AI chatbots aimed at general-purpose consumer use routinely misdiagnose illnesses when presented with incomplete patient data, a study has found, emphasising the risk of an increasingly common use case for such tools.
For all models tested, the study from the Massachusetts-based Mass General Brigham healthcare system found that failure rates was above 80 percent for differential diagnosis, referring to a diagnosis without full patient information.
The models found it difficult to suggest a range of possible diagnoses in such cases, frequently narrowing to a single answer, the study found.
High error rates
The tools, including leading models from Anthropic, DeepSeek, Google, OpenAI and xAI, performed well when complete information was provided.

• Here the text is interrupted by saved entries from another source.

Lemma object_safe fuel : ∀ lx n h, scanned lx n → (n < fuel)%nat → (n ≤ bound)%nat → (n ≤ N)%nat → loaded (JObject h) = true →
  ∃ lx' r, object_loop malloc flags pv fuel (JObject h) lx = Val (lx', r) ∧ result_ok lx' n r.
Proof.
  induction fuel as [|fuel IH]; intros lx n h Hs Hf Hb Hlen Hh; [lia|]. cbn [object_loop]. erewrite lexer_bind_Val by done.
  destruct (Z.eqb_spec (lx_token lx) TOKEN_STRING) as [T|T]; cbn [negb]; [|exists lx, None; split; [done|apply result_none]].
  destruct (scanned_token B _ _ _ Hs T) as [Hi Hvo]; [done..|]. destruct (vo_string _ Hvo T) as (k & Ev & Hk).
  rewrite (lexer_bind_Val _ _ _ _ _ (steal_string lx k T Ev)). apply (idle_value _ _ (LvString None)) in Hi.
  destruct (_ && _); [eexists _, None; split; [done|apply result_none]|].
  destruct (expect malloc Hmalloc B HB _ n Hi) as (lx1 & n1 & E1 & _ & _ & H1). rewrite (lexer_bind_Val _ _ _ _ _ E1).
  erewrite lexer_bind_Val by done.
  destruct (Z.eqb_spec (lx_token lx1) 58) as [T1|T1]; cbn [negb]; [|exists lx1, None; split; [done|apply result_none]].
  destruct (H1 ltac:(rewrite T1; done) ltac:(rewrite T1; done)) as [Hi1 Hn1].
  destruct (expect malloc Hmalloc B HB lx1 n1 Hi1) as (lx2 & n2 & E2 & Hs2 & Hn2 & H2). rewrite (lexer_bind_Val _ _ _ _ _ E2).
  destruct (Hpv lx2 n2 Hs2) as (lx3 & r & E3 & Hr); [split; [lia|]; intros Ha Hb'; destruct (H2 Ha Hb'); lia|lia|]. rewrite (lexer_bind_Val _ _ _ _ _ E3).
  destruct r as [v|]; [|exists lx3, None; split; [done|apply result_none]]. destruct (Hr v eq_refl) as [Hv Hi3].
  cbn [json_object_set_new_nocheck]. pose proof (loaded_set h _ v Hh (clean_text_ok k Hk) Hv) as Hh'.
  destruct (expect malloc Hmalloc B HB lx3 n2 Hi3) as (lx4 & n4 & E4 & _ & _ & H4). rewrite (lexer_bind_Val _ _ _ _ _ E4).
  erewrite lexer_bind_Val by done. destruct (Z.eqb_spec (lx_token lx4) 44) as [T4|T4]; cbn [negb].
  - destruct (H4 ltac:(rewrite T4; done) ltac:(rewrite T4; done)) as [Hi4 Hn4].
    destruct (expect malloc Hmalloc B HB lx4 n4 Hi4) as (lx5 & n5 & E5 & Hs5 & Hn5 & _). rewrite (lexer_bind_Val _ _ _ _ _ E5).
    destruct (IH lx5 n5 _ Hs5 ltac:(lia) ltac:(lia) ltac:(lia) Hh') as (lx' & r & E & Hr').
    exists lx', r. split; [done|]. intros w Hw. destruct (Hr' w Hw) as [? ?]. split; [done|]. eapply idle_mono; [done|lia].
  - destruct (Z.eqb_spec (lx_token lx4) 125) as [T5|T5]; cbn [negb]; [|exists lx4, None; split; [done|apply result_none]].
    destruct (H4 ltac:(rewrite T5; done) ltac:(rewrite T5; done)) as [Hi4 Hn4].
    eexists lx4, _. split; [done|]. intros w [= <-]. split; [done|]. eapply idle_mono; [done|lia].
Qed.
End Step.

Lemma parse_safe fuel : ∀ lx n, scanned lx n → enough lx n fuel → (n ≤ N)%nat →
  ∃ lx' r, parse_value malloc flags fuel lx = Val (lx', r) ∧ result_ok lx' n r.
Proof.
  induction fuel as [|fuel IH]; intros lx n Hs Hf HnN; [by destruct Hf; lia|]. cbn [parse_value]. do 2 erewrite lexer_bind_Val by done.
  assert (∀ t, lx_token lx = t → t ≠ TOKEN_INVALID → t ≠ TOKEN_EOF → idle lx n ∧ val_ok lx) as Htok by (intros t; by eapply scanned_token).
  destruct (Z.eqb_spec (lx_token lx) TOKEN_STRING) as [T|_].
  { destruct (Htok _ T) as [Hi Hvo]; [done..|]. destruct (vo_string _ Hvo T) as (s & -> & Hc). eexists _, _. split; [done|].
    intros v [= <-]. split; [by apply clean_text_ok|done]. }
  destruct (Z.eqb_spec (lx_token lx) TOKEN_INTEGER) as [T|_].
  { destruct (Htok _ T) as [Hi Hvo]; [done..|]. destruct (vo_integer _ Hvo T) as (i & -> & Hr). eexists _, _. split; [done|].
    intros v [= <-]. split; [cbn [loaded]; blia|done]. }
  destruct (Z.eqb_spec (lx_token lx) TOKEN_REAL) as [T|_].
  { destruct (Htok _ T) as [Hi Hvo]; [done..|]. destruct (vo_real _ Hvo T) as (x & -> & Hr). eexists _, _. split; [done|].
    unfold json_real. destruct (is_finite binary64 x) eqn:Ef; [|apply result_none]. intros v [= <-]. split; [|done].
    cbn [loaded]. rewrite Ef. unfold is_u in Hr. blia. }
  destruct (Z.eqb_spec (lx_token lx) TOKEN_TRUE) as [T|_].
  { destruct (Htok _ T) as [Hi _]; [done..|]. eexists _, _. split; [done|]. by intros v [= <-]. }
  destruct (Z.eqb_spec (lx_token lx) TOKEN_FALSE) as [T|_].
  { destruct (Htok _ T) as [Hi _]; [done..|]. eexists _, _. split; [done|]. by intros v [= <-]. }
  destruct (Z.eqb_spec (lx_token lx) TOKEN_NULL) as [T|_].
  { destruct (Htok _ T) as [Hi _]; [done..|]. eexists _, _. split; [done|]. by intros v [= <-]. }
  destruct (Z.eqb_spec (lx_token lx) 123) as [T|_].
  { destruct (Htok _ T) as [Hi _]; [done..|]. destruct Hf as [_ Hf]. specialize (Hf ltac:(rewrite T; done) ltac:(rewrite T; done)).
    unfold parse_object. destruct (expect malloc Hmalloc B HB lx n Hi) as (lx1 & m & E1 & Hs1 & Hmn & Hm). rewrite (lexer_bind_Val _ _ _ _ _ E1).
    erewrite lexer_bind_Val by done. destruct (Z.eqb_spec (lx_token lx1) 125) as [T1|_].
    - destruct (Hm ltac:(rewrite T1; done) ltac:(rewrite T1; done)) as [Hi1 Hn1]. eexists _, _. split; [done|]. intros v [= <-].
      split; [done|]. eapply idle_mono; [done|lia].
    - destruct (object_safe _ fuel IH fuel lx1 m hashtable_init Hs1) as (lx' & r & E & Hr); [lia|lia|lia|done|].
      exists lx', r. split; [exact E|]. intros w Hw. destruct (Hr w Hw) as [? ?]. split; [done|]. by eapply idle_mono. }
  destruct (Z.eqb_spec (lx_token lx) 91) as [T|_].
  { destruct (Htok _ T) as [Hi _]; [done..|]. destruct Hf as [_ Hf]. specialize (Hf ltac:(rewrite T; done) ltac:(rewrite T; done)).
    unfold parse_array. destruct (expect malloc Hmalloc B HB lx n Hi) as (lx1 & m & E1 & Hs1 & Hmn & Hm). rewrite (lexer_bind_Val _ _ _ _ _ E1).
    erewrite lexer_bind_Val by done. destruct (Z.eqb_spec (lx_token lx1) 93) as [T1|_].
    - destruct (Hm ltac:(rewrite T1; done) ltac:(rewrite T1; done)) as [Hi1 Hn1]. eexists _, _. split; [done|]. intros v [= <-].
      split; [done|]. eapply idle_mono; [done|lia].
    - destruct (array_safe _ fuel IH fuel lx1 m [] Hs1) as (lx' & r & E & Hr);
        [lia|lia|split; [lia|]; intros H1 H2; destruct (Hm H1 H2); lia|simpl; lia|constructor|].
      exists lx', r. split; [exact E|]. intros w Hw. destruct (Hr w Hw) as [? ?]. split; [done|]. by eapply idle_mono. }
  eexists _, None. split; [done|apply result_none].
Qed.
End Parse.

Lemma load_any malloc buffer flags : malloc_succeeds malloc → Forall is_byte buffer → zlen buffer ≤ INT_MAX →
  ∃ r, json_loadb malloc buffer flags = Val r ∧ ∀ v, r = Some v → loaded v = true.
Proof.
  intros Hm Hb Hl. set (B := zlen buffer). pose proof (zlen_nonneg buffer). assert (0 ≤ B < 2 ^ 61) as HB by (unfold B, INT_MAX in *; lia).
  unfold json_loadb, lex_init. destruct (init_rep malloc Hm B HB) as (sb & -> & R). rewrite bind_Val. cbn [option_map]. rewrite bind_Val.
  set (lx := mkLex _ _ _ _). set (N := length buffer).
  assert (idle B lx N) as Hi.
  { left. eexists [], [], buffer, [], _, _. split; [|split; [done|simpl; lia]].
    split; [apply stream_init_at|done|done| |done|done]. change (zlen (@nil Z)) with 0. unfold B. lia. }
  unfold parse_json. destruct (expect malloc Hm B HB lx N Hi) as (lx1 & n & E1 & Hs & Hn & Hlt). rewrite (lexer_bind_Val _ _ _ _ _ E1).
  erewrite lexer_bind_Val by done. destruct (_ && _ && _); [by exists None|].
  destruct (parse_safe malloc Hm B HB flags N ltac:(unfold N, zlen in *; lia) (N + 2) lx1 n Hs) as (lx2 & r & E2 & Hr);
    [split; [lia|]; intros H1 H2; destruct (Hlt H1 H2); lia|done|].
  rewrite (lexer_bind_Val _ _ _ _ _ E2). destruct r as [v|]; [|by exists None]. destruct (Hr v eq_refl) as [Hv Hi2].
  destruct (Z.land flags JSON_DISABLE_EOF_CHECK =? 0).
  - destruct (expect malloc Hm B HB lx2 n Hi2) as (lx3 & m & E3 & _). rewrite (lexer_bind_Val _ _ _ _ _ E3).
    erewrite lexer_bind_Val by done. destruct (negb _); [by exists None|]. exists (Some v). split; [done|]. by intros w [= <-].
  - exists (Some v). split; [done|]. by intros w [= <-].
Qed.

The study tested 21 LLMs overall, finding error rates fell to below 40 percent for final diagnoses with more complete data.
The best performers recorded 90 percent accuracy, researchers said in the study, which was published in Jama Network Open on Monday.
Researchers tested AI models using 29 clinical vignettes based on a standard medical reference text.
The findings recall the persistent difficulties in limiting the effects of so-called “hallucinations” in AI models, or incorrect information frequently provided when the model has limited access to information.
Specialised tools
Anthropic, Google and OpenAI said they have safeguards built in to discourage the use of their models for clinical diagnoses.
But people are nevertheless increasingly using such models for medical advice, with a poll in March finding that one in three US adults had turned to AI chatbots for medical advice in the past year.
Companies including Google and Amazon are developing chatbots specifically geared to deliver medical advice.